Saved data entries
- Opening Delimiter -

(* ===== verification/Transport.v ===== *)
(** * The transport boundary

    The [Transport] trait of [src/src/transport/mod.rs], its in-memory and TCP
    implementations and their union, and the two loops over it: [read_chunk] and
    [write_all] of [src/src/connection/driver.rs] ([write_all] of
    [src/src/connection/mod.rs] is the same loop with its errors wrapped). The
    operating system's TCP stream is not part of the repository: it is a type with
    three operations, and what the client relies on is the [LawfulTransport] class. *)

From S2P Require Export Prelude Bytes.
Local Open Scope Z_scope.

(** [std::io::Error], by the kinds the code constructs; [Os] stands for every error the
    operating system reports. *)
Module IoError.
Inductive t :=
| WriteZero
| InvalidData
| BrokenPipe
| ConnectionAborted
| Os (code : Z).
#[global] Instance eq_dec : EqDecision t.
Proof. solve_decision. Defined.
End IoError.

(** The trait: [read] fills a prefix of the buffer and counts it. *)
Class Transport (T : Type) := {
  read : T → list byte → T * result Z IoError.t * list byte;
  write : T → list byte → T * result Z IoError.t;
  shutdown : T → T * result unit IoError.t
}.

(** What a byte stream promises: a read stays inside its buffer, a write takes a prefix of
    the bytes it is given, and [sent] is everything the peer will see. *)
Class LawfulTransport (T : Type) `{Transport T} (sent : T → list byte) : Prop := {
  read_len : ∀ t buf t' n buf', read t buf = (t', Ok n, buf') →
    0 ≤ n ≤ len buf ∧ len buf' = len buf;
  read_sent : ∀ t buf, sent (read t buf).1.1 = sent t;
  write_prefix : ∀ t bytes t' n, write t bytes = (t', Ok n) →
    0 ≤ n ≤ len bytes ∧ sent t' = sent t ++ take (Z.to_nat n) bytes;
  write_error : ∀ t bytes t' e, write t bytes = (t', Err e) → sent t' = sent t
}.

(** ** The in-memory transport *)

Module InMemoryTransport.
Record t := mk {
  inbound : list byte;
  read_step : N;
  written : list byte;
  write_step : N;
  closed : bool;
  fail_shutdown : bool
}.

Definition new (inbound : list byte) (read_step write_step : N) : t :=
  mk inbound read_step [] write_step false false.

Definition fail_on_shutdown (s : t) : t :=
  mk (inbound s) (read_step s) (written s) (write_step s) (closed s) true.

Definition read (s : t) (buffer : list byte) : t * result Z IoError.t * list byte :=
  if closed s then (s, Ok 0, buffer) else
  let available := Z.min (Z.min (len buffer) (Z.of_N (read_step s))) (len (inbound s)) in
  let n := Z.to_nat available in
  (mk (drop n (inbound s)) (read_step s) (written s) (write_step s) (closed s) (fail_shutdown s),
   Ok available, take n (inbound s) ++ drop n buffer).

Definition write (s : t) (bytes : list byte) : t * result Z IoError.t :=
  if closed s then (s, Err IoError.BrokenPipe) else
  let step := Z.max (Z.of_N (write_step s)) 1 in
  let available := Z.min (len bytes) step in
  let part := unwrap_or (slice_get bytes 0 available) [] in
  (mk (inbound s) (read_step s) (written s ++ part) (write_step s) (closed s) (fail_shutdown s),
   Ok (len part)).

Definition shutdown (s : t) : t * result unit IoError.t :=
  (mk (inbound s) (read_step s) (written s) (write_step s) true (fail_shutdown s),
   if fail_shutdown s then Err IoError.BrokenPipe else Ok tt).
End InMemoryTransport.

#[global] Instance in_memory_transport : Transport InMemoryTransport.t := {
  read := InMemoryTransport.read;
  write := InMemoryTransport.write;
  shutdown := InMemoryTransport.shutdown
}.

(** ** The TCP transport and the union *)

Module TokioTransport.
Record t (S : Type) := mk { stream : S }.
Arguments mk {S} stream.
Arguments stream {S} _.
End TokioTransport.

Module AnyTransport.
Inductive t (S : Type) :=
| Tcp (transport : TokioTransport.t S)
| Memory (transport : InMemoryTransport.t).
Arguments Tcp {S} transport.
Arguments Memory {S} transport.
End AnyTransport.

Section any_transport.
Context {S : Type} {tcp_stream : Transport S}.

#[global] Instance tokio_transport : Transport (TokioTransport.t S) := {
  read t buffer :=
    let '(s, r, b) := read (TokioTransport.stream t) buffer in (TokioTransport.mk s, r, b);
  write t bytes :=
    let '(s, r) := write (TokioTransport.stream t) bytes in (TokioTransport.mk s, r);
  shutdown t :=
    let '(s, r) := shutdown (TokioTransport.stream t) in (TokioTransport.mk s, r)
}.

Definition any_read (t : AnyTransport.t S) (buffer : list byte)
    : AnyTransport.t S * result Z IoError.t * list byte :=
  match t with
  | AnyTransport.Tcp t => let '(t, r, b) := read t buffer in (AnyTransport.Tcp t, r, b)
  | AnyTransport.Memory t => let '(t, r, b) := read t buffer in (AnyTransport.Memory t, r, b)
  end.

Definition any_write (t : AnyTransport.t S) (bytes : list byte)
    : AnyTransport.t S * result Z IoError.t :=
  match t with
  | AnyTransport.Tcp t => let '(t, r) := write t bytes in (AnyTransport.Tcp t, r)
  | AnyTransport.Memory t => let '(t, r) := write t bytes in (AnyTransport.Memory t, r)
  end.

Definition any_shutdown (t : AnyTransport.t S) : AnyTransport.t S * result unit IoError.t :=
  match t with
  | AnyTransport.Tcp t => let '(t, r) := shutdown t in (AnyTransport.Tcp t, r)
  | AnyTransport.Memory t => let '(t, r) := shutdown t in (AnyTransport.Memory t, r)
  end.

#[global] Instance any_transport : Transport (AnyTransport.t S) := {
  read := any_read;
  write := any_write;
  shutdown := any_shutdown
}.

End any_transport.

(** ** The loops over a transport *)

(** The most bytes one read may move. *)
Definition READ_CHUNK : Z := 4096.

Section loops.
Context {T : Type} `{Transport T}.

(** [None] at end of stream. *)
Definition read_chunk (transport : T) : T * result (option (list byte)) IoError.t :=
  let chunk := replicate (Z.to_nat READ_CHUNK) x00 in
  let '(transport, outcome, chunk) := read transport chunk in
  match outcome with
  | Err error => (transport, Err error)
  | Ok 0 => (transport, Ok None)
  | Ok read => (transport, Ok (Some (unwrap_or (slice_get chunk 0 read) [])))
  end.

(** [while offset < bytes.len()]; [None] when the fuel runs out. *)
Fixpoint write_all_loop (fuel : nat) (transport : T) (bytes : list byte) (offset : Z)
    : option (T * result unit IoError.t) :=
  if negb (offset <? len bytes) then Some (transport, Ok tt) else
  match fuel with
  | O => None
  | S fuel =>
      let remaining := unwrap_or (slice_from bytes offset) [] in
      let '(transport, outcome) := write transport remaining in
      match outcome with
      | Err error => Some (transport, Err error)
      | Ok written =>
          if written =? 0 then Some (transport, Err IoError.WriteZero) else
          match checked_add USIZE_MAX offset written with
          | None => Some (transport, Err IoError.InvalidData)
          | Some next => write_all_loop fuel transport bytes next
          end
      end
  end.

(** Every round moves at least one byte, so the length of [bytes] is enough fuel. *)
Definition write_all (transport : T) (bytes : list byte) : option (T * result unit IoError.t) :=
  write_all_loop (length bytes) transport bytes 0.

End loops.

(** ** Lemmas *)

Lemma memory_write_prefix s bytes s' n :
  InMemoryTransport.write s bytes = (s', Ok n) →
  0 ≤ n ≤ len bytes ∧
  InMemoryTransport.written s' = InMemoryTransport.written s ++ take (Z.to_nat n) bytes.
Proof.
  unfold InMemoryTransport.write. destruct (InMemoryTransport.closed s); [done|].
  pose proof (len_nonneg bytes). unfold slice_get. zbool. cbn [unwrap_or].
  rw drop_0. intros [= <- <-].
  set (k := Z.min _ _). assert (0 ≤ k ≤ len bytes) as Hk by (unfold k; lia).
  assert (len (take (Z.to_nat (k - 0)) bytes) = k) as ->.
  { unfold len in *. rw length_take. lia. }
  simpl. by rw Z.sub_0_r.
Qed.

#[global] Instance in_memory_lawful :
  LawfulTransport InMemoryTransport.t InMemoryTransport.written.
Proof.
  split.
  - intros s buf s' n buf'. cbn. unfold InMemoryTransport.read.
    pose proof (len_nonneg buf). pose proof (len_nonneg (InMemoryTransport.inbound s)).
    destruct (InMemoryTransport.closed s); [by intros [= <- <- <-]|].
    intros [= <- <- <-]. unfold len in *. rw length_app length_take length_drop. lia.
  - intros s buf. cbn. unfold InMemoryTransport.read. by destruct (InMemoryTransport.closed s).
  - apply memory_write_prefix.
  - intros s bytes s' e. cbn. unfold InMemoryTransport.write.
    destruct (InMemoryTransport.closed s); [by intros [= <- <-] | done].
Qed.

(** What the peer of either transport sees. *)
Definition any_sent {S} (stream_sent : S → list byte) (t : AnyTransport.t S) : list byte :=
  match t with
  | AnyTransport.Tcp t => stream_sent (TokioTransport.stream t)
  | AnyTransport.Memory t => InMemoryTransport.written t
  end.

(** The union is lawful when the operating system's stream is. *)
#[global] Instance any_lawful {S} (stream_sent : S → list byte) `{LawfulTransport S stream_sent} :
  LawfulTransport (AnyTransport.t S) (any_sent stream_sent).
Proof.
  split.
  - intros [[s]|m] buf t' n buf'; cbn.
    + destruct (read s buf) as [[s' r] b] eqn:E. intros [= <- -> <-]. by eapply read_len.
    + destruct (InMemoryTransport.read m buf) as [[s' r] b] eqn:E. intros [= <- -> <-].
      by eapply (read_len (T := InMemoryTransport.t)).
  - intros [[s]|m] buf; cbn.
    + pose proof (read_sent s buf) as E. by destruct (read s buf) as [[s' r] b].
    + pose proof (read_sent m buf) as E. cbn in E.
      by destruct (InMemoryTransport.read m buf) as [[s' r] b].
  - intros [[s]|m] bytes t' n; cbn.
    + destruct (write s bytes) as [s' r] eqn:E. intros [= <- ->]. exact (write_prefix _ _ _ _ E).
    + destruct (InMemoryTransport.write m bytes) as [s' r] eqn:E. intros [= <- ->].
      exact (memory_write_prefix _ _ _ _ E).
  - intros [[s]|m] bytes t' e; cbn.
    + destruct (write s bytes) as [s' r] eqn:E. intros [= <- ->]. exact (write_error _ _ _ _ E).
    + destruct (InMemoryTransport.write m bytes) as [s' r] eqn:E. intros [= <- ->].
      exact (write_error (T := InMemoryTransport.t) _ _ _ _ E).
Qed.

Section write_all.
Context {T : Type} {sent : T → list byte} `{LawfulTransport T sent}.

(** The loop returns, and has sent a prefix of what was left: all of it on success. *)
Lemma write_all_loop_spec fuel t bytes offset :
  0 ≤ offset ≤ len bytes → len bytes ≤ USIZE_MAX → len bytes - offset ≤ Z.of_nat fuel →
  ∃ t' r k, write_all_loop fuel t bytes offset = Some (t', r) ∧
    sent t' = sent t ++ take k (drop (Z.to_nat offset) bytes) ∧
    (r = Ok tt → sent t' = sent t ++ drop (Z.to_nat offset) bytes).
Proof.
  revert t offset. induction fuel as [|fuel IH]; intros t offset Ho Hmax Hf;
    cbn [write_all_loop]; (destruct (offset <? len bytes) eqn:E; breflect; cbn [negb];
      [|exists t, (Ok tt), 0%nat; rw take_0 drop_ge; [unfold len in *; lia|];
        by rw app_nil_r]); [lia|].
  rw (slice_from_at bytes (drop (Z.to_nat offset) bytes)); [done | lia|]. cbn [unwrap_or].
  destruct (write t (drop (Z.to_nat offset) bytes)) as [t1 [n|e]] eqn:Ew.
  2:{ exists t1, (Err e), 0%nat. rw (write_error _ _ _ _ Ew) take_0 app_nil_r. done. }
  destruct (write_prefix _ _ _ _ Ew) as [Hn Hs].
  destruct (Z.eqb_spec n 0) as [->|Hne].
  { exists t1, (Err IoError.WriteZero), 0%nat. by rw Hs. }
  assert (len (drop (Z.to_nat offset) bytes) = len bytes - offset) as Hl.
  { unfold len in *. rw length_drop. lia. }
  rw checked_add_fits; [lia|].
  destruct (IH t1 (offset + n) ltac:(lia) Hmax ltac:(lia)) as (t' & r & k & -> & Hk & Hok).
  exists t', r, (Z.to_nat n + k)%nat.
  assert (drop (Z.to_nat (offset + n)) bytes =
          drop (Z.to_nat n) (drop (Z.to_nat offset) bytes)) as Hd.
  { rw drop_drop. f_equal. lia. }
  split; [done|]. split.
  - rw Hk Hs Hd -app_assoc. f_equal. by rw take_take_drop.
  - intros Hr. by rw (Hok Hr) Hs Hd -app_assoc take_drop.
Qed.

End write_all.

(** ** Properties *)

(** [write_all] terminates and tolerates short writes: on any lawful transport, when it
    succeeds the peer sees exactly the bytes, in order and once; when it fails the peer sees a
    prefix of them. *)
Theorem write_all_complete {T : Type} {sent : T → list byte} `{LawfulTransport T sent}
    (t : T) (bytes : list byte) :
  len bytes ≤ USIZE_MAX →
  ∃ t' r k, write_all t bytes = Some (t', r) ∧
    sent t' = sent t ++ take k bytes ∧ (r = Ok tt → sent t' = sent t ++ bytes).
Proof.
  intros Hmax. pose proof (len_nonneg bytes).
  destruct (write_all_loop_spec (length bytes) t bytes 0) as (t' & r & k & Hw & Hk & Hr);
    [lia | done | unfold len; lia|].
  rw drop_0 in Hk. exists t', r, k. split; [done|]. by rw drop_0 in Hr.
Qed.

(** A transport that takes two bytes at a time. *)
Lemma write_all_complete_witness :
  ∃ t' r k,
    write_all (InMemoryTransport.new [] 1 2) [x61; x62; x63; x64; x65] = Some (t', r) ∧
    InMemoryTransport.written t' = take k [x61; x62; x63; x64; x65] ∧
    (r = Ok tt → InMemoryTransport.written t' = [x61; x62; x63; x64; x65]).
Proof.
  apply (write_all_complete (sent := InMemoryTransport.written)
           (InMemoryTransport.new [] 1 2) [x61; x62; x63; x64; x65]).
  discriminate.
Defined.

(** A chunk never exceeds the read size and end of stream is told apart from data: on any
    lawful transport [read_chunk] returns between one and [READ_CHUNK] bytes, [None], or the
    transport's error, and sends nothing. *)
Theorem read_chunk_bounds {T : Type} {sent : T → list byte} `{LawfulTransport T sent} (t : T) :
  sent (read_chunk t).1 = sent t ∧
  match (read_chunk t).2 with
  | Ok (Some chunk) => 1 ≤ len chunk ≤ READ_CHUNK
  | _ => True
  end.
Proof.
  unfold read_chunk. set (buf := replicate _ _).
  assert (len buf = READ_CHUNK) as Hbuf by (unfold buf, len; by rw length_replicate).
  pose proof (read_sent t buf) as Hs. destruct (read t buf) as [[t' r] b] eqn:E. cbn in Hs.
  destruct r as [n|e]; [|done]. apply read_len in E as [Hn Hb].
  destruct n as [|n|n]; cbn [fst snd]; split; try done.
  unfold slice_get. rw Hb Hbuf. zbool. cbn [unwrap_or]. rw drop_0.
  unfold len in *. rw length_take. unfold READ_CHUNK in *. lia.
Qed.

Lemma read_chunk_bounds_witness :
  InMemoryTransport.written (read_chunk (InMemoryTransport.new [x61; x62] 1 1)).1 = [] ∧
  (read_chunk (InMemoryTransport.new [x61; x62] 1 1)).2 = Ok (Some [x61]).
Proof.
  split; [|vm_compute; reflexivity].
  apply (read_chunk_bounds (sent := InMemoryTransport.written) (InMemoryTransport.new [x61; x62] 1 1)).
Defined.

- Closing Delimiter -

» **What this task involves**
From the records above, repeat exactly the lines from the one with "#[global] Instance eq_dec : EqDecision t." through the one with "write_prefix : ∀", both included.

» **Exercise response**
#[global] Instance eq_dec : EqDecision t.
Proof. solve_decision. Defined.
End IoError.

(** The trait: [read] fills a prefix of the buffer and counts it. *)
Class Transport (T : Type) := {
  read : T → list byte → T * result Z IoError.t * list byte;
  write : T → list byte → T * result Z IoError.t;
  shutdown : T → T * result unit IoError.t
}.

(** What a byte stream promises: a read stays inside its buffer, a write takes a prefix of
    the bytes it is given, and [sent] is everything the peer will see. *)
Class LawfulTransport (T : Type) `{Transport T} (sent : T → list byte) : Prop := {
  read_len : ∀ t buf t' n buf', read t buf = (t', Ok n, buf') →
    0 ≤ n ≤ len buf ∧ len buf' = len buf;
  read_sent : ∀ t buf, sent (read t buf).1.1 = sent t;
  write_prefix : ∀ t bytes t' n, write t bytes = (t', Ok n) →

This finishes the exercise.